Panulirus ornatus, also called tropical rock lobster, ornate rock lobster, ornate spiny lobster, and ornate tropical rock lobster, is a large, edible spiny lobster with 11 stages of larvae that has been successfully bred in captivity.
In the Indo-Pacific, Panulirus ornatus lives in many places, from the Red Sea and KwaZulu-Natal in the west to Japan and Fiji in the east. Most of the time, you will find these lobsters deeper than 50 m. Most of the time, lobsters are caught with nets or spears. However, in northeast Australia, there has been a commercial fishery since 1966, and the Great Barrier Reef Marine Park Authority controls how the species is caught. The species is now found in the Mediterranean, where it came from Lessepsia through the Suez Canal.
P. ornatus eats many different kinds of invertebrates, like bivalves, gastropods, and even small crustaceans. These lobsters need carotenoids for energy and for other things to work well, like reproduction, development after hatching, antioxidants, and even protection from stress. When raised in an aquaculture facility, many of these lobster species eat other crustaceans. Carotenoids, especially astaxanthin, are one of the most important parts of these feeds. Many feeds also get nutrients from blue-lipped and green-lipped mussels, but tests have shown that the amount of carotenoids in these feeds is not enough for lobsters to grow.
Panulirus ornatus moves every year from the Torres Strait to Yule Island in the Gulf of Papua in order to breed. Between the middle and end of August, when migration starts, the ovary grows, the mate, and the first eggs are laid. When the Panulirus ornatus population stops migrating and arrives on the reefs along the east coast of the Gulf of Papua, the larvae are released.

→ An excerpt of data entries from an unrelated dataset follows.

Lemma runPhase_effect now net p s : phase_effect now p s (runPhase now net p s).
Proof.
  destruct p as [req resp|req resp vars|host resp|name r|m r|host]; cbn [runPhase].
  - destruct (expired_response _ _ _); [by apply pe_same|]. apply pe_same; try done.
    by destruct (bool_decide _).
  - by apply pe_same.
  - unfold reauthGate. destruct (List.find _ _) as [m|] eqn:Ef; [|by apply pe_same].
    case_bool_decide as Hin; [by apply pe_same|]. destruct (_ <? kCooldownMs) eqn:Ec; [by apply pe_same|].
    to_prop. apply find_some in Ef as [Hm _]. eapply pe_start; try done. by apply list_elem_of_In.
  - destruct (List.find _ _) as [m|]; [|apply pe_same; try done; apply refresh_after_macro].
    apply pe_same; try done. destruct (is_nil _); [apply refresh_after_macro|by destruct r].
  - case_bool_decide; [apply pe_same; try done; apply refresh_after_macro|].
    destruct (ingest_fields (sm_sessionHost m) (snd (fst (run (sm_steps m) false net))) s) as (? & ? & ? & ?).
    apply pe_same; try done. apply refresh_after_macro.
  - by eapply pe_release.
Qed.

(** The state labels leave the refresh bookkeeping alone. *)
Lemma exec_quiet w a w' : exec w a = Some w' -> (forall i now net, a <> LTask i now net) ->
  refreshing w' = refreshing w /\ w_started w' = w_started w /\
  m_reauthInFlight (w_state w') = m_reauthInFlight (w_state w) /\
  m_lastReauthMs (w_state w') = m_lastReauthMs (w_state w).
Proof.
  intros He Hn. unfold refreshing.
  destruct a as [rs|ms| |h v|nm|req resp|i now net]; [..|by destruct (Hn i now net)]; injection He as <-;
    cbn [with_state spawn w_tasks w_started w_state]; rewrite ?omap_app; cbn [omap list_omap refresh_host]; rewrite ?app_nil_r;
    split_and!; try done; by destruct (ingest_fields h v (w_state w)) as (? & ? & ? & ?).
Qed.

Lemma omap_task p l : omap refresh_host (p :: l) = option_list (refresh_host p) ++ omap refresh_host l.
Proof. cbn. by destruct (refresh_host p). Qed.

(** A task step, with the other tasks named. *)
Lemma exec_task w i now net w' : exec w (LTask i now net) = Some w' ->
  exists l1 p l2 s' next started, w_tasks w = l1 ++ p :: l2 /\ phase_effect now p (w_state w) (s', next, started) /\
    runPhase now net p (w_state w) = (s', next, started) /\ w' = mkWorld s' (l1 ++ next ++ l2) (started ++ w_started w).
Proof.
  cbn [exec]. destruct (w_tasks w !! i) as [p|] eqn:Ei; [|done]. intros He.
  pose proof (runPhase_effect now net p (w_state w)) as Hp.
  destruct (runPhase now net p (w_state w)) as [[s' next] started] eqn:Er. injection He as <-.
  exists (take i (w_tasks w)), p, (drop (S i) (w_tasks w)), s', next, started.
  split; [symmetry; by apply take_drop_middle|]. by split_and!.
Qed.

Panulirus ornatus has its breeding season from November to March or April. After moving to the Gulf of Papua, the males and females isolate based on the depth of the water. Males in shallower water, while females in deeper water, until the eggs hatch. Female Panulirus ornatus can have up to three broods, and each one gets smaller than the last.
Most adults who can reproduce are three years old. Males that are mating are usually bigger than females, with carapaces that are 100–150 mm long compared to 90–120 mm for females. After breeding, there is high mortality in breeding adults.
Adults that have bred do not travel back to where they bred. There is reproductive migration across the Gulf of Papua so that larvae can be spread by ocean currents near the Torres Strait. Panulirus ornatus larvae live all along the eastern coast of Australia, but when they are young, they have to move to the northern Torres Strait to live there as adults. From there, they stay in the same reef complex for 1–2 years, until they are old enough to breed and join the annual mass migration to breed.